_WORK INSTRUCTIONS_. Every record that follows must be given again exactly.
---------- MATERIAL FOR THIS EXERCISE
Lemma has_id_false i (t : Table) : has_id i t = false <-> i ∉ map id t.
Proof.
  split.
  - intros H Hin. apply has_id_elem_of in Hin. congruence.
  - intros H. destruct (has_id i t) eqn:E; [|done]. by apply has_id_elem_of in E.
Qed.

Lemma has_key_false_iff k (t : Table) : has_key k t = false <-> k ∉ map key t.
Proof.
  split.
  - intros H Hin. apply has_key_elem_of in Hin. congruence.
  - intros H. destruct (has_key k t) eqn:E; [|done]. by apply has_key_elem_of in E.
Qed.

(** *** What the operations do to the table *)

Lemma createLocalization_db now e w :
  db (createLocalization now e w).2 = insert_or_ignore now e (db w).
Proof. rewrite createLocalization_eq. cbn [snd]. by rewrite save_db. Qed.

Lemma deleteLocalization_db i w :
  db (deleteLocalization i w).2 = delete_where_id i (db w).
Proof. rewrite deleteLocalization_eq. cbn [snd]. by rewrite save_db. Qed.

Lemma update_where_id now i f v (t : Table) :
  update_where (fun r => String.eqb (id r) i) [(f, v)] now t = map (edited_row now i f v) t.
Proof. reflexivity. Qed.

Lemma updateLocalization_db now i f v w :
  db (updateLocalization now i f v w).2 = db w \/
  (updateLocalization now i f v w).1 = Ok tt /\
  db (updateLocalization now i f v w).2 = map (edited_row now i f v) (db w) /\
  (f = "key" -> keys_distinct (db w) = true ->
   keys_distinct (map (edited_row now i f v) (db w)) = true).
Proof.
  rewrite updateLocalization_eq. destruct (negb (includes validFields f)); [by left|].
  cbv zeta. rewrite update_where_id.
  destruct (String.eqb f "key" && keys_distinct (db w) && negb _) eqn:E; [by left|].
  right. cbn [fst snd]. rewrite save_db. cbn [db set_db]. split; [done|]. split; [done|].
  intros -> Hd. rewrite Hd in E. simpl in E. by apply negb_false_iff in E.
Qed.

Lemma set_column_id c v r : id (set_column c v r) = id r.
Proof. destruct r. unfold set_column. by repeat (destruct (String.eqb c _)). Qed.

Lemma set_column_key c v r : c <> "key" -> key (set_column c v r) = key r.
Proof.
  intros Hc. destruct r. unfold set_column.
  destruct (String.eqb_spec c "key"); [done|]. by repeat (destruct (String.eqb c _)).
Qed.

Lemma touch_id now r : id (touch now r) = id r.
Proof. by destruct r. Qed.

Lemma touch_key now r : key (touch now r) = key r.
Proof. by destruct r. Qed.

Lemma edited_row_id now i f v r : id (edited_row now i f v r) = id r.
Proof.
  unfold edited_row. destruct (String.eqb (id r) i); [|done].
  by rewrite touch_id, set_column_id.
Qed.

Lemma edited_row_key now i f v r : f <> "key" -> key (edited_row now i f v r) = key r.
Proof.
  intros Hf. unfold edited_row. destruct (String.eqb (id r) i); [|done].
  by rewrite touch_key, set_column_key.
Qed.

Lemma updated_row_ids now k tr (t : Table) :
  map id (map (updated_row now k tr) t) = map id t /\
  map key (map (updated_row now k tr) t) = map key t.
Proof.
  rewrite !map_map. split; apply map_ext; intros r;
    pose proof (updated_row_fixed now k tr r) as E; unfold fixed_part in E; by simplify_eq.
Qed.



Lemma delete_where_id_elem i (t : Table) r :
  r ∈ delete_where_id i t <-> r ∈ t /\ id r <> i.
Proof.
  unfold delete_where_id. rewrite list_elem_of_filter.
  destruct (String.eqb_spec (id r) i); simpl; intuition.
Qed.

(** The constraints of the table hold after every operation of the store
    when they hold before it. *)
Theorem store_ops_keep_unique now (w : World) :
  well_keyed (db w) ->
  (forall e, well_keyed (db (createLocalization now e w).2)) /\
  (forall i f v, well_keyed (db (updateLocalization now i f v w).2)) /\
  (forall k tr, well_keyed (db (updateLocalizationByKey now k tr w).2)) /\
  (forall i, well_keyed (db (deleteLocalization i w).2)).
Proof.
  intros [Hid Hkey]. split; [|split; [|split]].
  - intros e. rewrite createLocalization_db. unfold insert_or_ignore.
    destruct (has_id (id e) (db w)) eqn:Ei; [done|].
    destruct (has_key (key e) (db w)) eqn:Ek; [done|]. simpl.
    apply has_id_false in Ei. apply has_key_false_iff in Ek.
    split; rewrite map_app; simpl; apply NoDup_app; (split; [done|]);
      (split; [|apply NoDup_singleton]); intros x Hx Hy;
      apply list_elem_of_singleton in Hy; by subst x.
  - intros i f v. destruct (updateLocalization_db now i f v w) as [-> |(_ & -> & Hk)]; [done|].
    split.
    + rewrite map_map. erewrite map_ext; [exact Hid|]. intros r. apply edited_row_id.
    + destruct (String.eqb_spec f "key") as [->|Hf].
      * apply keys_distinct_NoDup, Hk; [done|]. by apply keys_distinct_NoDup.
      * rewrite map_map. erewrite map_ext; [exact Hkey|]. intros r. by apply edited_row_key.
  - intros k tr. rewrite updateLocalizationByKey_db. fold (updated_row now k tr).
    unfold well_keyed. destruct (updated_row_ids now k tr (db w)) as [-> ->]. done.
  - intros i. rewrite deleteLocalization_db. unfold delete_where_id, Table. split.
    + clear Hkey. induction (db w) as [|r t IH]; [done|]. simpl in Hid.
      apply NoDup_cons in Hid as [Hr Hid]. rewrite filter_cons.
      destruct (decide _); [|by apply IH]. simpl. apply NoDup_cons. split; [|by apply IH].
      intros Hin. apply Hr. apply list_elem_of_fmap in Hin as (b & -> & Hb).
      apply list_elem_of_fmap. exists b. split; [done|]. by apply list_elem_of_filter in Hb as [_ ?].
    + clear Hid. induction (db w) as [|r t IH]; [done|]. simpl in Hkey.
      apply NoDup_cons in Hkey as [Hr Hkey]. rewrite filter_cons.
      destruct (decide _); [|by apply IH]. simpl. apply NoDup_cons. split; [|by apply IH].
      intros Hin. apply Hr. apply list_elem_of_fmap in Hin as (b & -> & Hb).
      apply list_elem_of_fmap. exists b. split; [done|]. by apply list_elem_of_filter in Hb as [_ ?].
Qed.

Lemma store_ops_keep_unique_witness :
  well_keyed (db (createLocalization "2025-11-02 09:00:00" sample_row sample_world).2).
Proof.
  apply (proj1 (store_ops_keep_unique "2025-11-02 09:00:00" sample_world
                  (conj (NoDup_singleton _) (NoDup_singleton _)))).
Defined.


(** *** Reading the table back *)

Lemma getTranslations_eq locale w :
  locale ∈ validLocales -> getTranslations locale w = (Ok (table_map locale (db w)), w).
Proof.
  intros Hin. unfold getTranslations. apply includes_elem_of in Hin. by rewrite Hin.
Qed.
--------------------
_ANSWER SPACE_.
Lemma has_id_false i (t : Table) : has_id i t = false <-> i ∉ map id t.
Proof.
  split.
  - intros H Hin. apply has_id_elem_of in Hin. congruence.
  - intros H. destruct (has_id i t) eqn:E; [|done]. by apply has_id_elem_of in E.
Qed.

Lemma has_key_false_iff k (t : Table) : has_key k t = false <-> k ∉ map key t.
Proof.
  split.
  - intros H Hin. apply has_key_elem_of in Hin. congruence.
  - intros H. destruct (has_key k t) eqn:E; [|done]. by apply has_key_elem_of in E.
Qed.

(** *** What the operations do to the table *)

Lemma createLocalization_db now e w :
  db (createLocalization now e w).2 = insert_or_ignore now e (db w).
Proof. rewrite createLocalization_eq. cbn [snd]. by rewrite save_db. Qed.

Lemma deleteLocalization_db i w :
  db (deleteLocalization i w).2 = delete_where_id i (db w).
Proof. rewrite deleteLocalization_eq. cbn [snd]. by rewrite save_db. Qed.

Lemma update_where_id now i f v (t : Table) :
  update_where (fun r => String.eqb (id r) i) [(f, v)] now t = map (edited_row now i f v) t.
Proof. reflexivity. Qed.

Lemma updateLocalization_db now i f v w :
  db (updateLocalization now i f v w).2 = db w \/
  (updateLocalization now i f v w).1 = Ok tt /\
  db (updateLocalization now i f v w).2 = map (edited_row now i f v) (db w) /\
  (f = "key" -> keys_distinct (db w) = true ->
   keys_distinct (map (edited_row now i f v) (db w)) = true).
Proof.
  rewrite updateLocalization_eq. destruct (negb (includes validFields f)); [by left|].
  cbv zeta. rewrite update_where_id.
  destruct (String.eqb f "key" && keys_distinct (db w) && negb _) eqn:E; [by left|].
  right. cbn [fst snd]. rewrite save_db. cbn [db set_db]. split; [done|]. split; [done|].
  intros -> Hd. rewrite Hd in E. simpl in E. by apply negb_false_iff in E.
Qed.

Lemma set_column_id c v r : id (set_column c v r) = id r.
Proof. destruct r. unfold set_column. by repeat (destruct (String.eqb c _)). Qed.

Lemma set_column_key c v r : c <> "key" -> key (set_column c v r) = key r.
Proof.
  intros Hc. destruct r. unfold set_column.
  destruct (String.eqb_spec c "key"); [done|]. by repeat (destruct (String.eqb c _)).
Qed.

Lemma touch_id now r : id (touch now r) = id r.
Proof. by destruct r. Qed.

Lemma touch_key now r : key (touch now r) = key r.
Proof. by destruct r. Qed.

Lemma edited_row_id now i f v r : id (edited_row now i f v r) = id r.
Proof.
  unfold edited_row. destruct (String.eqb (id r) i); [|done].
  by rewrite touch_id, set_column_id.
Qed.

Lemma edited_row_key now i f v r : f <> "key" -> key (edited_row now i f v r) = key r.
Proof.
  intros Hf. unfold edited_row. destruct (String.eqb (id r) i); [|done].
  by rewrite touch_key, set_column_key.
Qed.

Lemma updated_row_ids now k tr (t : Table) :
  map id (map (updated_row now k tr) t) = map id t /\
  map key (map (updated_row now k tr) t) = map key t.
Proof.
  rewrite !map_map. split; apply map_ext; intros r;
    pose proof (updated_row_fixed now k tr r) as E; unfold fixed_part in E; by simplify_eq.
Qed.



Lemma delete_where_id_elem i (t : Table) r :
  r ∈ delete_where_id i t <-> r ∈ t /\ id r <> i.
Proof.
  unfold delete_where_id. rewrite list_elem_of_filter.
  destruct (String.eqb_spec (id r) i); simpl; intuition.
Qed.

(** The constraints of the table hold after every operation of the store
    when they hold before it. *)
Theorem store_ops_keep_unique now (w : World) :
  well_keyed (db w) ->
  (forall e, well_keyed (db (createLocalization now e w).2)) /\
  (forall i f v, well_keyed (db (updateLocalization now i f v w).2)) /\
  (forall k tr, well_keyed (db (updateLocalizationByKey now k tr w).2)) /\
  (forall i, well_keyed (db (deleteLocalization i w).2)).
Proof.
  intros [Hid Hkey]. split; [|split; [|split]].
  - intros e. rewrite createLocalization_db. unfold insert_or_ignore.
    destruct (has_id (id e) (db w)) eqn:Ei; [done|].
    destruct (has_key (key e) (db w)) eqn:Ek; [done|]. simpl.
    apply has_id_false in Ei. apply has_key_false_iff in Ek.
    split; rewrite map_app; simpl; apply NoDup_app; (split; [done|]);
      (split; [|apply NoDup_singleton]); intros x Hx Hy;
      apply list_elem_of_singleton in Hy; by subst x.
  - intros i f v. destruct (updateLocalization_db now i f v w) as [-> |(_ & -> & Hk)]; [done|].
    split.
    + rewrite map_map. erewrite map_ext; [exact Hid|]. intros r. apply edited_row_id.
    + destruct (String.eqb_spec f "key") as [->|Hf].
      * apply keys_distinct_NoDup, Hk; [done|]. by apply keys_distinct_NoDup.
      * rewrite map_map. erewrite map_ext; [exact Hkey|]. intros r. by apply edited_row_key.
  - intros k tr. rewrite updateLocalizationByKey_db. fold (updated_row now k tr).
    unfold well_keyed. destruct (updated_row_ids now k tr (db w)) as [-> ->]. done.
  - intros i. rewrite deleteLocalization_db. unfold delete_where_id, Table. split.
    + clear Hkey. induction (db w) as [|r t IH]; [done|]. simpl in Hid.
      apply NoDup_cons in Hid as [Hr Hid]. rewrite filter_cons.
      destruct (decide _); [|by apply IH]. simpl. apply NoDup_cons. split; [|by apply IH].
      intros Hin. apply Hr. apply list_elem_of_fmap in Hin as (b & -> & Hb).
      apply list_elem_of_fmap. exists b. split; [done|]. by apply list_elem_of_filter in Hb as [_ ?].
    + clear Hid. induction (db w) as [|r t IH]; [done|]. simpl in Hkey.
      apply NoDup_cons in Hkey as [Hr Hkey]. rewrite filter_cons.
      destruct (decide _); [|by apply IH]. simpl. apply NoDup_cons. split; [|by apply IH].
      intros Hin. apply Hr. apply list_elem_of_fmap in Hin as (b & -> & Hb).
      apply list_elem_of_fmap. exists b. split; [done|]. by apply list_elem_of_filter in Hb as [_ ?].
Qed.

Lemma store_ops_keep_unique_witness :
  well_keyed (db (createLocalization "2025-11-02 09:00:00" sample_row sample_world).2).
Proof.
  apply (proj1 (store_ops_keep_unique "2025-11-02 09:00:00" sample_world
                  (conj (NoDup_singleton _) (NoDup_singleton _)))).
Defined.


(** *** Reading the table back *)

Lemma getTranslations_eq locale w :
  locale ∈ validLocales -> getTranslations locale w = (Ok (table_map locale (db w)), w).
Proof.
  intros Hin. unfold getTranslations. apply includes_elem_of in Hin. by rewrite Hin.
Qed.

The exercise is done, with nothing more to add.